(** Merging a fragment puts nothing at a path that parts ways with the keys
    of the fragment. *)
Lemma lookup_merge_none keys' : forall key0 n v obj1 p,
  diverge p (key0 :: keys' ++ [n]) = true ->
  lookup_path p (VObj obj1) = None ->
  lookup_path p
    (VObj (mergeObjects obj1
             (buildNestedObject key0 keys' (VObj [(n, VStr v)])))) = None.
Proof.
  induction keys' as [|key1 keys' IH]; intros key0 n v obj1 [|a p] H H0;
    try discriminate.
  - pose proof (lookup_fragment_diverge [] key0 n (VStr v) (a :: p) H) as Hf.
    destruct (buildNestedObject_single [] key0 (VObj [(n, VStr v)])) as [y Hy].
    assert (Hy' : y = VFun key0 \/ y = VObj [(n, VStr v)]).
    { cbn [buildNestedObject] in Hy.
      destruct (inherited key0); [destruct (constructor_is_Object _)|];
        rewrite set_nil in Hy; injection Hy as <-; auto. }
    rewrite Hy in Hf |- *. clear Hy. rewrite mergeObjects_single.
    simpl in H, H0, Hf |- *.
    destruct (a =? key0) eqn:E.
    + apply String.eqb_eq in E. subst a. rewrite String.eqb_refl in Hf.
      rewrite get_set_same. unfold merged.
      destruct (Obj.get key0 obj1) as [[s|x1|m]|]; try exact Hf.
      destruct Hy' as [-> | ->]; [exact Hf|].
      destruct (_ && _)%bool; [|exact Hf].
      (* the last level: the value is written into the object that is there *)
      rewrite mergeObjects_single.
      destruct p as [|b p]; [discriminate|]. simpl in H.
      destruct (b =? n) eqn:E'; [now destruct p|].
      apply String.eqb_neq in E'. simpl.
      rewrite get_set_other by congruence. exact H0.
    + apply String.eqb_neq in E. rewrite get_set_other by congruence.
      exact H0.
  - cbn [buildNestedObject]. rewrite set_nil, mergeObjects_single.
    simpl in H. simpl.
    destruct (a =? key0) eqn:E.
    + apply String.eqb_eq in E. subst a. rewrite get_set_same.
      simpl in H0.
      pose proof (lookup_fragment_diverge keys' key1 n (VStr v) p H) as Hf.
      unfold merged.
      destruct (Obj.get key0 obj1) as [[s|x1|m]|]; try exact Hf.
      destruct (_ && _)%bool; [|exact Hf].
      now apply IH.
    + apply String.eqb_neq in E. rewrite get_set_other by congruence.
      exact H0.
Qed.

Lemma step_none acc r p :
  diverge p (record_path r) = true ->
  lookup_path p (VObj acc) = None ->
  lookup_path p (VObj (groupValues_step acc r)) = None.
Proof.
  unfold groupValues_step, record_path.
  destruct (truthy_attr (group r)).
  - rewrite set_nil.
    destruct (split ":"%char (to_key (group r))) as [key0 keys'].
    apply lookup_merge_none.
  - destruct p as [|a p]; [discriminate|]. simpl.
    destruct (a =? to_key (name r)) eqn:E; [now destruct p|].
    intros _. apply String.eqb_neq in E. now rewrite get_set_other.
Qed.

(** *** Trees of ordinary keys *)

Abbreviation ordinary := (Provenance.props_all (fun k => inherited k = false)
                                               (fun _ => True)).

Lemma ordinary_get_none k o :
  ordinary o -> inherited k = true -> Obj.get k o = None.
Proof.
  intros Ho Hk. destruct (Obj.get k o) as [x|] eqn:G; [|reflexivity].
  pose proof (props_all_get_key _ _ _ _ _ Ho G) as H. simpl in H. congruence.
Qed.

Lemma ordinary_constructor o :
  ordinary o -> constructor_is_Object (VObj o) = true.
Proof.
  intros Ho. unfold constructor_is_Object, read.
  now rewrite (ordinary_get_none "constructor" o Ho eq_refl).
Qed.








(** *** Keys *)

Lemma keys_replace (A : Type) k (v : A) o :
  Obj.keys (Obj.replace k v o) = Obj.keys o.
Proof.
  induction o as [|[k0 v0] o IH]; simpl; auto.
  destruct (k0 =? k); simpl; [reflexivity|now rewrite IH].
Qed.

Lemma in_keys_insert_index (A : Type) i k (v : A) k' : forall o,
  In k' (Obj.keys (Obj.insert_index i k v o)) <-> k = k' \/ In k' (Obj.keys o).
Proof.
  induction o as [|[k0 v0] o IH]; simpl; [tauto|].
  destruct (Obj.array_index k0) as [j|]; simpl; [|tauto].
  destruct (j <? i)%N; simpl; tauto.
Qed.

Lemma in_keys_get (A : Type) k (o : Obj.t A) :
  In k (Obj.keys o) <-> Obj.get k o <> None.
Proof.
  induction o as [|[k0 v0] o IH]; simpl; [tauto|].
  destruct (k0 =? k) eqn:E.
  - apply String.eqb_eq in E. split; [discriminate|auto].
  - apply String.eqb_neq in E. tauto.
Qed.

Lemma in_keys_set (A : Type) k (v : A) k' o :
  In k' (Obj.keys (Obj.set k v o)) <-> k = k' \/ In k' (Obj.keys o).
Proof.
  unfold Obj.set. destruct (Obj.get k o) eqn:G.
  - rewrite keys_replace. split; [tauto|]. intros [<-|H]; [|exact H].
    apply in_keys_get. congruence.
  - destruct (Obj.array_index k).
    + apply in_keys_insert_index.
    + unfold Obj.keys. rewrite map_app, in_app_iff. simpl. tauto.
Qed.

Lemma nodup_keys_insert_index (A : Type) i k (v : A) : forall o,
  ~ In k (Obj.keys o) -> NoDup (Obj.keys o) ->
  NoDup (Obj.keys (Obj.insert_index i k v o)).
Proof.
  induction o as [|[k0 v0] o IH]; simpl; intros Hk Hnd.
  - constructor; [tauto|constructor].
  - destruct (Obj.array_index k0) as [j|]; simpl.
    + destruct (j <? i)%N; simpl.
      * inversion Hnd; subst. constructor.
        -- rewrite in_keys_insert_index. intuition congruence.
        -- apply IH; tauto.
      * constructor; auto.
    + constructor; auto.
Qed.

Lemma nodup_keys_set (A : Type) k (v : A) o :
  NoDup (Obj.keys o) -> NoDup (Obj.keys (Obj.set k v o)).
Proof.
  intros Hnd. unfold Obj.set. destruct (Obj.get k o) eqn:G.
  - now rewrite keys_replace.
  - assert (Hk : ~ In k (Obj.keys o)) by (rewrite in_keys_get; congruence).
    destruct (Obj.array_index k).
    + now apply nodup_keys_insert_index.
    + unfold Obj.keys. rewrite map_app. simpl.
      apply NoDup_app; [exact Hnd|repeat constructor; simpl; tauto|].
      intros x Hx [<-|[]]. exact (Hk Hx).
Qed.

Lemma in_keys_mergeObjects obj2 : forall obj1 k,
  In k (Obj.keys (mergeObjects obj1 obj2)) <->
  In k (Obj.keys obj1) \/ In k (Obj.keys obj2).
Proof.
  induction obj2 as [|[k2 x2] obj2 IH]; intros obj1 k.
  - rewrite mergeObjects_nil. simpl. tauto.
  - rewrite mergeObjects_cons, IH, in_keys_set. simpl. tauto.
Qed.
(** * Retrieval pipeline of the PDF question-answering server

    A shallow embedding of
      - [backend/utils/chunker.js]     ([splitIntoChunksWithMetadata]),
      - [backend/utils/embeddings.js]  ([generateEmbeddings], [cosineSimilarity]),
      - [backend/server.js]            (the [/api/ask] and delete routes),
      - [backend/utils/vectorStore-v5.js] (the in-memory [VectorStore] class),
    together with the properties of the retrieval pipeline.

    JavaScript strings are sequences of UTF-16 code units, JavaScript
    integers (lengths, offsets, counters) are modelled in [Z], and the
    numbers of embedding vectors are IEEE 754 binary64 values, for which the
    kernel's primitive floats are used. *)

From Stdlib Require Import ZArith List Lia Bool Floats Reals Lra Sorted.
From stdpp Require Import base list gmap strings pretty.
From Equations Require Import Equations.

Local Open Scope Z_scope.

(** ** JavaScript strings *)

Module JsString.

(** A string is the sequence of its UTF-16 code units. *)
Definition codeunit := N.
Definition t := list codeunit.

(** [s.length] *)
Definition length (s : t) : Z := Z.of_nat (List.length s).

Definition nl : codeunit := 10%N.
Definition is_nl (c : codeunit) : bool := N.eqb c nl.

(** WhiteSpace and LineTerminator code points of ECMAScript, the
    characters [String.prototype.trim] strips. *)
Definition is_white_space (c : codeunit) : bool :=
  ((9 <=? c) && (c <=? 13) || (c =? 32) || (c =? 160) || (c =? 5760)
   || (8192 <=? c) && (c <=? 8202) || (c =? 8232) || (c =? 8233)
   || (c =? 8239) || (c =? 8287) || (c =? 12288) || (c =? 65279))%N.

Fixpoint trimStart (s : t) : t :=
  match s with
  | c :: s' => if is_white_space c then trimStart s' else s
  | [] => []
  end.

Definition trimEnd (s : t) : t := rev (trimStart (rev s)).

(** [s.trim()] *)
Definition trim (s : t) : t := trimEnd (trimStart s).

Fixpoint starts_with (pat s : t) : bool :=
  match pat, s with
  | [], _ => true
  | _ :: _, [] => false
  | p :: pat', c :: s' => N.eqb p c && starts_with pat' s'
  end.

Fixpoint indexOf_from (i : Z) (s pat : t) : Z :=
  if starts_with pat s then i
  else match s with
       | [] => -1
       | _ :: s' => indexOf_from (i + 1) s' pat
       end.

(** [s.indexOf(pat)]: the first position at which [pat] occurs, [-1]
    when there is none. *)
Definition indexOf (s pat : t) : Z := indexOf_from 0 s pat.

(** [s.slice(start)]: a negative [start] counts from the end of the
    string, and both ends are clamped to the string. *)
Definition slice_from (s : t) (start : Z) : t :=
  let from := if start <? 0 then Z.max (length s + start) 0
              else Z.min start (length s) in
  drop (Z.to_nat from) s.

(** [s.split(/\n\n+/)]: the separators are the maximal runs of two or
    more line feeds. [insep] holds while such a run is being consumed and
    [cur] is the piece collected since the last separator. *)
Fixpoint split_blank_lines (insep : bool) (cur : t) (s : t) : list t :=
  match s with
  | [] => [cur]
  | c :: s' =>
      if insep && is_nl c then split_blank_lines true cur s'
      else match s' with
           | c' :: s'' =>
               if is_nl c && is_nl c'
               then cur :: split_blank_lines true [] s''
               else split_blank_lines false (cur ++ [c]) s'
           | [] => [cur ++ [c]]
           end
  end.

Definition split (s : t) : list t := split_blank_lines false [] s.

(** The separator ['\n\n'] the chunker puts between paragraphs. *)
Definition blank_line : t := [nl; nl].

End JsString.

Abbreviation jsstring := JsString.t.

(** ** The chunker: [backend/utils/chunker.js] *)

Module Page.
Record t := mk
  { pageNumber : Z; text : jsstring; startChar : Z; endChar : Z }.
End Page.

(** [paragraphRange] is either a paragraph number or the template string
    [`${first}-${last}`]. *)
Inductive paragraphRange :=
| ParagraphSingle (n : Z)
| ParagraphSpan (first last : Z).

Module Metadata.
Record t := mk
  { page : Z;
    paragraphNumber : Z;
    paragraphRange : paragraphRange;
    startChar : Z;
    endChar : Z;
    chunkLength : Z }.
End Metadata.

Module Chunk.
Record t := mk
  { text : jsstring; chunkIndex : Z; metadata : Metadata.t }.
End Chunk.

Module Chunker.

(** The variables of [splitIntoChunksWithMetadata] that change while one
    page is processed; [allChunks] and [globalChunkIndex] live across
    pages. *)
Record state := mkState
  { currentChunk : jsstring;
    chunkStartChar : Z;
    paragraphNumber : Z;
    chunkStartParagraph : Z;
    allChunks : list Chunk.t;
    globalChunkIndex : Z }.

(** The object pushed on [allChunks]; [lastParagraph] is
    [paragraphNumber - 1] inside the loop and [paragraphNumber] at the
    end of the page. *)
Definition make_chunk (pageNumber : Z) (st : state) (lastParagraph : Z)
  : Chunk.t :=
  {| Chunk.text := JsString.trim (currentChunk st);
     Chunk.chunkIndex := globalChunkIndex st;
     Chunk.metadata :=
       {| Metadata.page := pageNumber;
          Metadata.paragraphNumber := chunkStartParagraph st;
          Metadata.paragraphRange :=
            if chunkStartParagraph st =? lastParagraph
            then ParagraphSingle (chunkStartParagraph st)
            else ParagraphSpan (chunkStartParagraph st) lastParagraph;
          Metadata.startChar := chunkStartChar st;
          Metadata.endChar :=
            chunkStartChar st + JsString.length (currentChunk st);
          Metadata.chunkLength := JsString.length (currentChunk st) |} |}.

(** [if (currentChunk.trim().length > 0) allChunks.push({...})] with
    [chunkIndex: globalChunkIndex++]. *)
Definition save_chunk (pageNumber : Z) (lastParagraph : Z) (st : state)
  : state :=
  if 0 <? JsString.length (JsString.trim (currentChunk st))
  then {| currentChunk := currentChunk st;
          chunkStartChar := chunkStartChar st;
          paragraphNumber := paragraphNumber st;
          chunkStartParagraph := chunkStartParagraph st;
          allChunks := allChunks st ++ [make_chunk pageNumber st lastParagraph];
          globalChunkIndex := globalChunkIndex st + 1 |}
  else st.

Section Params.
Variables (chunkSize overlap : Z).

(** One iteration of the loop over the paragraphs of a page. *)
Definition step (pg : Page.t) (st0 : state) (paragraph : jsstring)
  : state :=
  let pn := paragraphNumber st0 + 1 in
  if chunkSize <? JsString.length (currentChunk st0) + JsString.length paragraph
  then
    let st := save_chunk (Page.pageNumber pg) (pn - 1)
                {| currentChunk := currentChunk st0;
                   chunkStartChar := chunkStartChar st0;
                   paragraphNumber := pn;
                   chunkStartParagraph := chunkStartParagraph st0;
                   allChunks := allChunks st0;
                   globalChunkIndex := globalChunkIndex st0 |} in
    if overlap <? JsString.length (currentChunk st)
    then
      let overlapText := JsString.slice_from (currentChunk st) (- overlap) in
      let newChunk := overlapText ++ JsString.blank_line ++ paragraph in
      {| currentChunk := newChunk;
         chunkStartChar :=
           chunkStartChar st + JsString.length newChunk - overlap
           - JsString.length paragraph;
         paragraphNumber := pn;
         chunkStartParagraph := pn;
         allChunks := allChunks st;
         globalChunkIndex := globalChunkIndex st |}
    else
      {| currentChunk := paragraph;
         chunkStartChar :=
           Page.startChar pg + JsString.indexOf (Page.text pg) paragraph;
         paragraphNumber := pn;
         chunkStartParagraph := pn;
         allChunks := allChunks st;
         globalChunkIndex := globalChunkIndex st |}
  else if 0 <? JsString.length (currentChunk st0)
  then
    {| currentChunk := currentChunk st0 ++ JsString.blank_line ++ paragraph;
       chunkStartChar := chunkStartChar st0;
       paragraphNumber := pn;
       chunkStartParagraph := chunkStartParagraph st0;
       allChunks := allChunks st0;
       globalChunkIndex := globalChunkIndex st0 |}
  else
    {| currentChunk := paragraph;
       chunkStartChar :=
         Page.startChar pg + JsString.indexOf (Page.text pg) paragraph;
       paragraphNumber := pn;
       chunkStartParagraph := pn;
       allChunks := allChunks st0;
       globalChunkIndex := globalChunkIndex st0 |}.

(** [text.split(/\n\n+/).filter(p => p.trim().length > 0)] *)
Definition paragraphs (text : jsstring) : list jsstring :=
  List.filter (fun p => 0 <? JsString.length (JsString.trim p))
    (JsString.split text).

(** The body of the loop over the pages: the per-page variables are
    reset, the paragraphs are consumed, and the last chunk of the page
    is saved. *)
Definition process_page (acc : list Chunk.t * Z) (pg : Page.t)
  : list Chunk.t * Z :=
  let st := fold_left (step pg) (paragraphs (Page.text pg))
              {| currentChunk := [];
                 chunkStartChar := Page.startChar pg;
                 paragraphNumber := 0;
                 chunkStartParagraph := 0;
                 allChunks := fst acc;
                 globalChunkIndex := snd acc |} in
  let st' := save_chunk (Page.pageNumber pg) (paragraphNumber st) st in
  (allChunks st', globalChunkIndex st').

(** The statistics written to the console at the end do not change the
    result and are left out. *)
Definition splitIntoChunksWithMetadata (pages : list Page.t)
  : list Chunk.t :=
  fst (fold_left process_page pages ([], 0)).

End Params.

(** The default arguments [chunkSize = 1000, overlap = 200]. *)
Definition defaultChunkSize : Z := 1000.
Definition defaultOverlap : Z := 200.

End Chunker.

(** Code units of a string literal, for examples. *)
Definition str (s : String.string) : jsstring :=
  map (fun b => N.of_nat (Ascii.nat_of_ascii b)) (String.list_ascii_of_string s).

(** ** Calls that return or throw *)

Inductive outcome (A : Type) : Type :=
| Return (value : A)
| Throw (message : jsstring).
Arguments Return {A} value.
Arguments Throw {A} message.

(** Sequencing: an exception skips what follows. [x ← m; k] is stdpp's
    notation for it. *)
#[global] Instance outcome_bind : MBind outcome := fun A B k m =>
  match m with
  | Return a => k a
  | Throw message => Throw message
  end.

(** [array.map(f)] for an [f] that may throw: the first exception ends
    the call. *)
Fixpoint mapM {A B : Type} (f : A -> outcome B) (l : list A) : outcome (list B) :=
  match l with
  | [] => Return []
  | a :: l' => b ← f a; bs ← mapM f l'; Return (b :: bs)
  end.

(** [try { m } catch (error) { handler(error.message) }] *)
Definition try_catch {A : Type} (m : outcome A) (handler : jsstring -> outcome A)
  : outcome A :=
  match m with
  | Return a => Return a
  | Throw message => handler message
  end.

(** ** JavaScript arrays *)

Module JsArray.

(** [array.slice(0, end)]: a negative [end] counts from the end of the
    array. *)
Definition slice_to {A : Type} (l : list A) (e : Z) : list A :=
  let len := Z.of_nat (length l) in
  let final := if e <? 0 then Z.max (len + e) 0 else Z.min e len in
  take (Z.to_nat final) l.

(** [array.slice(start, end)] for [0 <= start <= end]. *)
Definition slice {A : Type} (l : list A) (start e : nat) : list A :=
  take (e - start) (drop start l).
* * * * * * * * *
§ TRY IT:
Please go through the data above and copy every line that has the word "insep".

§ TASK OUTPUT:
    more line feeds. [insep] holds while such a run is being consumed and
Fixpoint split_blank_lines (insep : bool) (cur : t) (s : t) : list t :=
      if insep && is_nl c then split_blank_lines true cur s'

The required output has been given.